13C NMR Relaxation Analysis of Protein GB3 for the Assessment of Side Chain Dynamics Predictions by Current AMBER and CHARMM Force Fields.

Abstract

Molecular simulations with seven current AMBER- and CHARMM-based force fields yield markedly differing internal bond vector autocorrelation function predictions for many of the 223 methine and methylene H-C bonds of the 56-residue protein GB3. To enable quantification of accuracy, 13C R1, R2, and heteronuclear NOE relaxation rates have been determined for the methine and stereochemically assigned methylene Cα and Cβ positions. With only three experimental relaxation values for each bond vector, central to this analysis is the accuracy with which MD-derived autocorrelation curves can be represented by a 3-parameter equation which, in turn, maps onto the NMR relaxation values. In contrast to the more widely used extended Lipari-Szabo order parameter representation, 95% of these MD-derived internal autocorrelation curves for GB3 can be fitted to within 1.0% rmsd over the time frame from 30 ps to 4 ns by a biexponential Larmor frequency-selective representation (LF-S2).

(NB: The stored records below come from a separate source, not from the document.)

(* ===== verification/ConnHealth.v ===== *)
(** * Connection counters

    [apps/socks5-proxy/src/tor/conn_health.rs] and the stages and kinds of
    [apps/socks5-proxy/src/server/server.rs]: the counters every connection
    bumps, the periodic snapshot that drains them and its success rate. *)

From S2P Require Import Prelude Interleave.
Open Scope Z_scope.

Module ConnHealth.

Inductive ConnErrorKind : Type := ClientKind | TorKind | RelayKind | OtherKind.

Inductive ConnStage : Type := Handshake | Connect | Relay | OtherStage.

(** The counters by name. *)
Inductive counter : Type :=
| Started | Pending | ConnectOk | ConnectFailed | RelayClosed | RelayErrors
| ClientErrors | TorErrors | OtherErrors.

#[export] Instance counter_eq_dec : EqDecision counter.
Proof. solve_decision. Defined.

#[export] Instance stage_eq_dec : EqDecision ConnStage.
Proof. solve_decision. Defined.

(** The values, of the live counters and of a snapshot. *)
Record ConnHealthCounters : Type := mkCounters {
  started : Z;
  pending : Z;
  connect_ok : Z;
  connect_failed : Z;
  relay_closed : Z;
  relay_errors : Z;
  client_errors : Z;
  tor_errors : Z;
  other_errors : Z;
}.

Definition counters_default : ConnHealthCounters := mkCounters 0 0 0 0 0 0 0 0 0.

Definition load (k : counter) (c : ConnHealthCounters) : Z :=
  match k with
  | Started => started c
  | Pending => pending c
  | ConnectOk => connect_ok c
  | ConnectFailed => connect_failed c
  | RelayClosed => relay_closed c
  | RelayErrors => relay_errors c
  | ClientErrors => client_errors c
  | TorErrors => tor_errors c
  | OtherErrors => other_errors c
  end.

Definition store (k : counter) (v : Z) (c : ConnHealthCounters) : ConnHealthCounters :=
  let 'mkCounters st pe ok fa rc re ce te oe := c in
  match k with
  | Started => mkCounters v pe ok fa rc re ce te oe
  | Pending => mkCounters st v ok fa rc re ce te oe
  | ConnectOk => mkCounters st pe v fa rc re ce te oe
  | ConnectFailed => mkCounters st pe ok v rc re ce te oe
  | RelayClosed => mkCounters st pe ok fa v re ce te oe
  | RelayErrors => mkCounters st pe ok fa rc v ce te oe
  | ClientErrors => mkCounters st pe ok fa rc re v te oe
  | TorErrors => mkCounters st pe ok fa rc re ce v oe
  | OtherErrors => mkCounters st pe ok fa rc re ce te v
  end.

(** [fetch_add] on one counter; [fetch_sub] is a negative amount. *)
Definition bump (k : counter) (by_ : Z) (c : ConnHealthCounters) : ConnHealthCounters :=
  store k (fetch_add (load k c) by_) c.

(** ** The recording operations, as the counters they bump in order *)

Definition record_started : list counter := [Started; Pending].

Definition record_error (kind : ConnErrorKind) : list counter :=
  match kind with
  | ClientKind => [ClientErrors]
  | TorKind => [TorErrors]
  | RelayKind => [RelayErrors]
  | OtherKind => [OtherErrors]
  end.

Definition record_failure (stage : ConnStage) (kind : ConnErrorKind) : list counter :=
  record_error kind ++ match stage with Connect => [ConnectFailed] | _ => [] end.

(** ** The snapshot *)

(** [snapshot_and_reset] swaps these one after the other, then loads
    [pending]. *)
Definition windowed : list counter :=
  [Started; ConnectOk; ConnectFailed; RelayClosed; RelayErrors; ClientErrors; TorErrors; OtherErrors].

Definition snapshot_is_empty (s : ConnHealthCounters) : bool :=
  forallb (fun k => load k s =? 0) windowed.

(** [connect_success_rate_pct]. *)
Definition connect_success_rate_pct (s : ConnHealthCounters) : option Z :=
  match checked_add u64_max (connect_ok s) (connect_failed s) with
  | None => None
  | Some completed =>
      if completed =? 0 then None
      else Some (Z.min (connect_ok s * 100 / completed) 100 mod 256)
  end.

(** ** Lemmas *)

Lemma load_store k k' v c : load k' (store k v c) = if decide (k = k') then v else load k' c.
Proof. destruct c, k, k'; reflexivity. Qed.

Lemma bump_load k k' n c : load k' (bump k n c) = if decide (k = k') then fetch_add (load k c) n else load k' c.
Proof. apply load_store. Qed.

(** A success rate is the percentage of the completed connects that succeeded,
    rounded down; it is 100 exactly when nothing failed. *)
Theorem success_rate_is_a_percentage s p :
  0 ≤ connect_ok s → 0 ≤ connect_failed s →
  connect_success_rate_pct s = Some p →
  0 ≤ p ≤ 100 ∧
  p * (connect_ok s + connect_failed s) ≤ connect_ok s * 100 < (p + 1) * (connect_ok s + connect_failed s) ∧
  (p = 100 ↔ connect_failed s = 0).
Proof.
  intros Ho Hf. unfold connect_success_rate_pct, checked_add. destruct (_ <=? _); [|done].
  destruct (Z.eqb_spec (connect_ok s + connect_failed s) 0) as [|Hne]; [done|]. intros [= <-].
  set (n := connect_ok s + connect_failed s) in *. set (q := connect_ok s * 100 / n).
  assert (Hq : n * q ≤ connect_ok s * 100 < n * (q + 1)).
  { unfold q. pose proof (Z.div_mod (connect_ok s * 100) n Hne) as Hd.
    pose proof (Z.mod_pos_bound (connect_ok s * 100) n ltac:(lia)). nia. }
  assert (0 ≤ q) by (apply Z.div_pos; lia). assert (q ≤ 100) by nia.
  rewrite Z.min_l, Z.mod_small by lia. split_and!; [lia|lia|lia|lia|]. split; intros; nia.
Qed.
End ConnHealth.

Applying the LF-S2 representation to the experimental relaxation rates and uncertainties serves to determine the boundary range for the autocorrelation function of each bond vector consistent with the experimental data. Not surprisingly, all seven force fields predict the autocorrelation functions for the more motionally restricted 1Hα-13Cα and 1Hβ-13Cβ bond vectors with reasonable accuracy. However, for the 1Hβ-13Cβ bond vectors exhibiting aggregate order parameter S2 values less than 0.85, only 1% of the MD-derived predictions lie with 1 σ of the experimentally determined autocorrelation functions and only 7% within 2 σ. On the other hand, substantial residue type-specific improvements in predictive performance were observed among the recent AMBER force fields. This analysis indicates considerable potential for the use of 13C relaxation measurements in guiding the optimization of the side chain dynamics characteristics of protein molecular simulations.